Il canide proponeva una soluzione di collaborazione radicale ma poi prendeva parola anche la sua ombra, che suggeriva invece una pratica dissidente per mettere in crisi l’intero sistema. Nella finzione narrativa Zuckerberg racconta alla sua analista di avere avuto questo incubo dopo aver visto la pagina di instagram Canis_in_Somno, un profilo pubblico che esiste da alcuni mesi e su cui una serie di contenuti e collaborazioni sono state esposte.
La pagina si presenta come un paesaggio onirico costruito sopra il profilo plagiato di Mark Zuckerberg, i cui post sono stati infestati da interferenze e sovrapposizioni video di frammenti di talk di attivisti dissidenti, scienziati e altri personaggi carismatici. Scelto tra vari personaggi della Silicon Valley legati ai meccanismi del capitalismo della sorveglianza, Mark Zuckerberg è utilizzato come volto iconico di riferimento per l’elaborazione artistica del progetto. Nel tessuto del profilo si aprono anche dodici poster realizzati dai seguenti artisti internazionali: Enrico David, Maria Loboda, Sergio Breviario, Prem Sahib, George Henry Longly, Mathilde Rosier, Sissi, Christian Holstad, Camille Henrot, Goshka Macuga, Christodoulos Panayiotou, Beatrice Marchi e Paulina Olowska.
Una grande architettura miceliare dipinta dall’artista Paulina Olowska crea il collegamento tra le parti.
Dall’intro si accede ai due distinti finali in cui a prendere la parola è in uno il personaggio onirico e nell’altro la sua ombra. L’ombra presenta la sua soluzione dissidente tra le pagine di un fumetto della DC comics e parla della profilazione, il meccanismo secondo il quale ad ogni utente viene cucito addosso il proprio profilo sempre più su misura, in base ai gusti che esprime e alle scelte che fa all’interno delle app. La pratica dissidente qui proposta si chiama “Swinging Club” e consiste nello scambiarsi i profili tra amici e conoscenti: un gioco semplice, ma non innocuo, che se adottato su larga scala avrebbe conseguenze destabilizzanti, gli algoritmi impazzirebbero, rendendo gli “scambisti” dei target imprevedibili.

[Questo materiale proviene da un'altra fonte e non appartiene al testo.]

Lemma put_other D rid rid' a b c msg :
  triple (ending D rid a b c) (put_queue rid' msg) (fun _ => ending D rid a b c).
Proof.
  intros s [Hi Hs Ht Hn]. exists tt, (pushed rid' msg s). split; [done|].
  assert (k_completion_futures (pushed rid' msg s) = k_completion_futures s ∧
    k_futures (pushed rid' msg s) = k_futures s ∧ k_stream_queues (pushed rid' msg s) = k_stream_queues s ∧
    k_partial_results (pushed rid' msg s) = k_partial_results s ∧
    k_terminal_stages (pushed rid' msg s) = k_terminal_stages s) as (E1 & E2 & E3 & E4 & E5).
  { unfold pushed. by destruct (k_stream_queues s !! rid'). }
  constructor; [by apply put_inv|unfold settled; by rewrite E1, E2| |unfold no_partials; by rewrite E4].
  intros Hb Hst qid q. rewrite E3, E5. intros Hq Hl.
  destruct (pushed_queue rid' msg s rid qid q Hq Hl) as (q0 & Hq0 & ->); [apply Hi|].
  specialize (Ht Hb Hst qid q0 Hq Hq0). case_decide; [by apply conclusive_app|done].
Qed.

Lemma fail_one_other D rid message p a b c :
  triple (ending D rid a b c) (fail_one message p) (fun _ => ending D rid a b c).
Proof.
  unfold fail_one. eapply triple_bind; [by apply on_info_ending|].
  intros []. cbv beta. eapply triple_bind; [apply settle_other; intros s; by destruct (k_stream_queues s !! p.1)|].
  intros []. cbv beta. eapply triple_bind; [apply put_other|].
  intros []. cbv beta. apply release_replica_ending.
Qed.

Nel secondo finale P.O. presenta invece la visione di una macro-app al riparo della sorveglianza, fluida e libera: Mycelium. La metafora utilizzata per immaginare la macro-app è per l’appunto il micelio, corpo labirintico ififorme dei funghi, tessuto connettivo ecologico che connette le piante tra loro, permettendo loro di comunicare chimicamente, in quello che viene chiamato “wood wide web”. Questo secondo finale suggerisce in qualche modo un’istituzionalizzazione radicale mediante un’app costruita come un micelio, protetto sottoterra, che avventurosamente si collega ai vari social come se fossero diverse piante, in modo da poter vedere la foresta non più da un’unica stanza prospettiva, ma da tutti gli angoli possibili.
BIO
Matteo Domenichetti lavora come fashion designer nel team di Gucci dal 2017 ed è studente al secondo anno di Scienze e Tecnologie per la Natura all’Università di Pavia. Interessatosi negli ultimi anni alle tematiche della Data Justice, cerca di sviluppare idee creative di resistenza e di innovazione utilizzando metafore e processi provenienti dai suoi studi scientifici sul mondo naturale.